GRID Legends (Android, iOS)

GRID Legends (Android, iOS)

Graduate Developer

An AAA game in the palm of your hand...

Key Achievements Threw myself into my role as a generalist, squashing bugs left, right, and centre. Took ownership of core features like Replay and Photo Mode, polishing up the UI and integrating brand-new touch controls. Survived the first of many professional development cycles to come.

Studio Feral Interactive. Made With C++, Javascript.

Nuts and Bolts

Whenever I'd tell friends what I was up to at Feral, I'd always get the same question: but GRID's already been made? Unfortunately (or fortunately, if you happen to be on a porting house's payroll) it's not so simple. One of the two major obstacles in shipping an AAA title to mobile is optimising its graphics, which is more or less the art of Running The Game At 60FPS Without It Burning Your Fingerprints Off. The other is the UI.
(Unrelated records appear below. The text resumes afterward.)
(** ** Typed arrays *)
Lemma keeps_allocate_elements t v n : keeps any (allocate_elements h t v n).
Proof. unfold allocate_elements. keeps. Qed.
Lemma keeps_from_typed t v s : keeps any (initializeTypedArrayFromTypedArray cvt toUint64 h t v s).
Proof. unfold initializeTypedArrayFromTypedArray. keeps. Qed.
#[local] Hint Resolve keeps_allocate_elements keeps_from_typed : keeps.
Lemma keeps_elements v n k (element : Z -> MU World ElementArg) (g : Z -> Z) : 0 <= k -> (forall i, 0 <= i -> keeps arg_keeps (element i)) ->
  keeps any (for_from n k (fun i => x ← element i; setIndexedPropertyThrowsException cvt toUint64 v (g i) x)) /\
  keeps any (for_from n k (fun i => x ← element i; setIndexedProperty cvt toUint64 v (g i) x;; mret tt)).
Proof.
  intros Hk He. revert k Hk. induction n as [|n IH]; intros k Hk; cbn [for_from]; [split; apply keeps_mret|].
  split; (apply (keeps_bind any); [|intros ? _; apply IH; lia]); (apply (keeps_bind arg_keeps); [now apply He|intros x Hx; keeps]).
Qed.
Definition first_keeps (a : FirstArgument) : Prop :=
  match a with
  | NoArgument | TypedArrayArgument _ => True
  | NonObject m => keeps any m
  | ArrayBufferArgument _ off len => keeps any off /\ okeeps len
  | IterableArgument f => keeps (fun l => forall k x, l !! k = Some x -> arg_keeps x) f
  | ArrayLikeArgument length element => keeps any length /\ forall i, 0 <= i -> keeps arg_keeps (element i)
  end.
Lemma keeps_TypedArray t proto a : keeps any proto -> first_keeps a -> keeps any (builtinTypedArrayConstructor cvt toUint64 h t proto a).
Proof.
  intros Hp Ha. unfold builtinTypedArrayConstructor. destruct a as [|m|s|b off len|f|length element]; cbn in Ha; try (keeps; fail).
  1: destruct Ha; keeps.
  - apply (keeps_bind any); [now apply keeps_allocateTypedArray|intros v _]. apply (keeps_bind any); [|intros ? _; apply keeps_mret].
    apply (keeps_bind (fun l => forall k x, l !! k = Some x -> arg_keeps x)); [done|]. intros l Hl. unfold initializeTypedArrayFromList.
    apply (keeps_bind any); [apply keeps_allocate_elements|intros ? _]. apply keeps_for. intros i.
    apply (keeps_bind arg_keeps); [|intros x Hx; keeps]. intros w w' r Hw. unfold certain. destruct (l !! Z.to_nat i) as [x|] eqn:E; [|done].
    intros [= <- <-]. split; [done|]. now apply (Hl (Z.to_nat i)).
  - destruct Ha as [Hn He]. unfold initializeTypedArrayFromArrayLike. apply (keeps_bind any); [now apply keeps_allocateTypedArray|intros v _].
    apply (keeps_bind any); [|intros ? _; apply keeps_mret]. apply (keeps_bind any); [done|intros n _].
    apply (keeps_bind any); [apply keeps_allocate_elements|intros ? _]. now apply (keeps_elements v _ 0 element id).
Qed.
Lemma keeps_copy_byte b c i j : keeps any (copy_byte cvt toUint64 b c i j).
Proof. unfold copy_byte. keeps. Qed.
#[local] Hint Resolve keeps_TypedArray keeps_copy_byte : keeps.
#[local] Hint Extern 1 (first_keeps (NonObject _)) => apply keeps_mret : keeps.
Lemma keeps_copyWithin m1 m2 o v : keeps any m1 -> keeps any m2 -> okeeps o -> keeps any (builtinTypedArrayCopyWithin cvt toUint64 m1 m2 o v).
Proof. intros. unfold builtinTypedArrayCopyWithin. keeps. Qed.
Lemma keeps_set_typed v o s : keeps any (setTypedArrayFromTypedArray cvt toUint64 h v o s).
Proof. unfold setTypedArrayFromTypedArray. keeps. Qed.
Definition source_keeps (s : SetSource) : Prop :=
  match s with
  | SourceTypedArray _ => True
  | SourceArrayLike length element => keeps any length /\ forall i, 0 <= i -> keeps arg_keeps (element i)
  end.
#[local] Hint Resolve keeps_set_typed : keeps.
Lemma keeps_Set m s v : keeps any m -> source_keeps s -> keeps any (builtinTypedArraySet cvt toUint64 h m s v).
Proof.
  intros Hm Hs. unfold builtinTypedArraySet. destruct s as [s|length element]; [keeps|]. destruct Hs as [Hl He].
  unfold setTypedArrayFromArrayLike. keeps. now apply (keeps_elements v _ 0 element (fun i => i + _)).
Qed.
Lemma keeps_species m n : keeps any m -> keeps any (typedArraySpeciesCreate m n).
Proof. intros. unfold typedArraySpeciesCreate. keeps. Qed.
#[local] Hint Resolve keeps_species : keeps.
Lemma keeps_subarray m o c v : keeps any m -> okeeps o -> (forall b i n, keeps any (c b i n)) -> keeps any (builtinTypedArraySubArray m o c v).
Proof. intros. unfold builtinTypedArraySubArray. keeps. Qed.
Lemma keeps_typed_slice m o c v : keeps any m -> okeeps o -> (forall n, keeps any (c n)) -> keeps any (builtinTypedArraySlice cvt toUint64 m o c v).
Proof. intros. unfold builtinTypedArraySlice. keeps. Qed.
Lemma keeps_fill x m o v : arg_keeps x -> keeps any m -> okeeps o -> keeps any (builtinTypedArrayFill cvt toUint64 x m o v).
Proof. intros. unfold builtinTypedArrayFill. keeps. Qed.
Lemma keeps_reverse v : keeps any (builtinTypedArrayReverse cvt toUint64 v).
Proof. unfold builtinTypedArrayReverse. keeps. Qed.
Lemma keeps_with m x v : keeps any m -> arg_keeps x -> keeps any (builtinTypedArrayWith cvt toUint64 h m x v).
Proof. intros. unfold builtinTypedArrayWith. keeps. Qed.
Lemma keeps_at n m v : keeps any n -> keeps any m -> keeps any (builtinTypedArrayAt cvt n m v).
Proof. intros. unfold builtinTypedArrayAt, get_numeric. keeps. Qed.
As a generalist, one of my core responsibilities in the year-and-change I spent on GRID was helping overhaul its user interface. From the HUD to the frontend to the pause menu, every single screen in the game needed tailoring to the handheld experience. What this meant for me was getting comfortable navigating a knotty codebase, day in, day out. With time, I could jump into just about any screen and help fix it up as needed - more often than not by jury-rigging Codemasters' UI to do things it was clearly never meant to!

Be Kind, Rewind

Hand in hand with rebuilding a game's UI for mobile comes the challenge of redesigning its control scheme - and while, yes, I got to make a couple gamepad-related tweaks like adding support for Backbone controllers, the priority was always our new touch inputs. Making these inputs feel like they're doing more than just emulating a cursor was a focus throughout the project, particularly as I took on responsibility for GRID's Replay and Photo Mode. On top of the usual process of reformatting the original UI templates, I expanded our existing gesture recognition system to process the pinching and panning gestures that control the player camera. I'm proud of how this turned out, given both the technical and design considerations that went into getting its gamefeel just right.

At a lower level, working on these screens would also help familiarise me with the nuances of the Android API. In Photo Mode, for example, players would want to save in-game pictures to their device... but where to store them in Android's file system? It couldn't be the internal storage (which gets deleted if the player uninstalls their game), nor the app-specific external storage (to which other apps are denied read permissions), whereas creating a GRID Legends folder in the shared external storage and scanning it to the MediaStore API will collate the pictures into an album that shows up in photo gallery apps. Similarly, sharing photos required reading up on Android's pop-up messages; converting them to the right ImageFormat needed a well-placed swizzle or two. These quality of life features weren't added to GRID's game code, but Feral's libraries themselves - by keeping my code clean and non-specific, the next dev porting a game's photo mode to mobile should have that much more to go on.

Under the Hood

On reflection, one of the most valuable experiences I got from GRID was refactoring the game's graphics menu. This was, ostensibly, a straightforward job: simplify the existing set of user-facing settings and introduce some flashy new mobile-only ones, whilst keeping the full suite accessible in internal builds for benchmarking and other performance tests. Working on this feature exposed me to the aspects of game production that, this being my first commercial project, I'd never had to consider before. The challenge was not so much making the changes as making them in accordance with other departments needs.

To see what I mean by this, take the game's graphics presets. Design wanted the game to have three modes (Graphics, Performance, and Battery Saver) for the user to straightforwardly choose from. QA, meanwhile, needed to tune each mode on a per-device basis, to keep the game running at an acceptible FPS. We also needed a way for Tools to update the presets quickly and remotely, without having to wait for the game's next patch. As the developer responsible, I coordinated across these teams to make use of Feral's existing infrastructure and find a game-specific implementation to meet the requirements. With the graphics menu being mission critical to QA's testing processes, I was very careful to avoid breaking our builds - most of the time, at least...

GRID Legends is available on Android and iOS.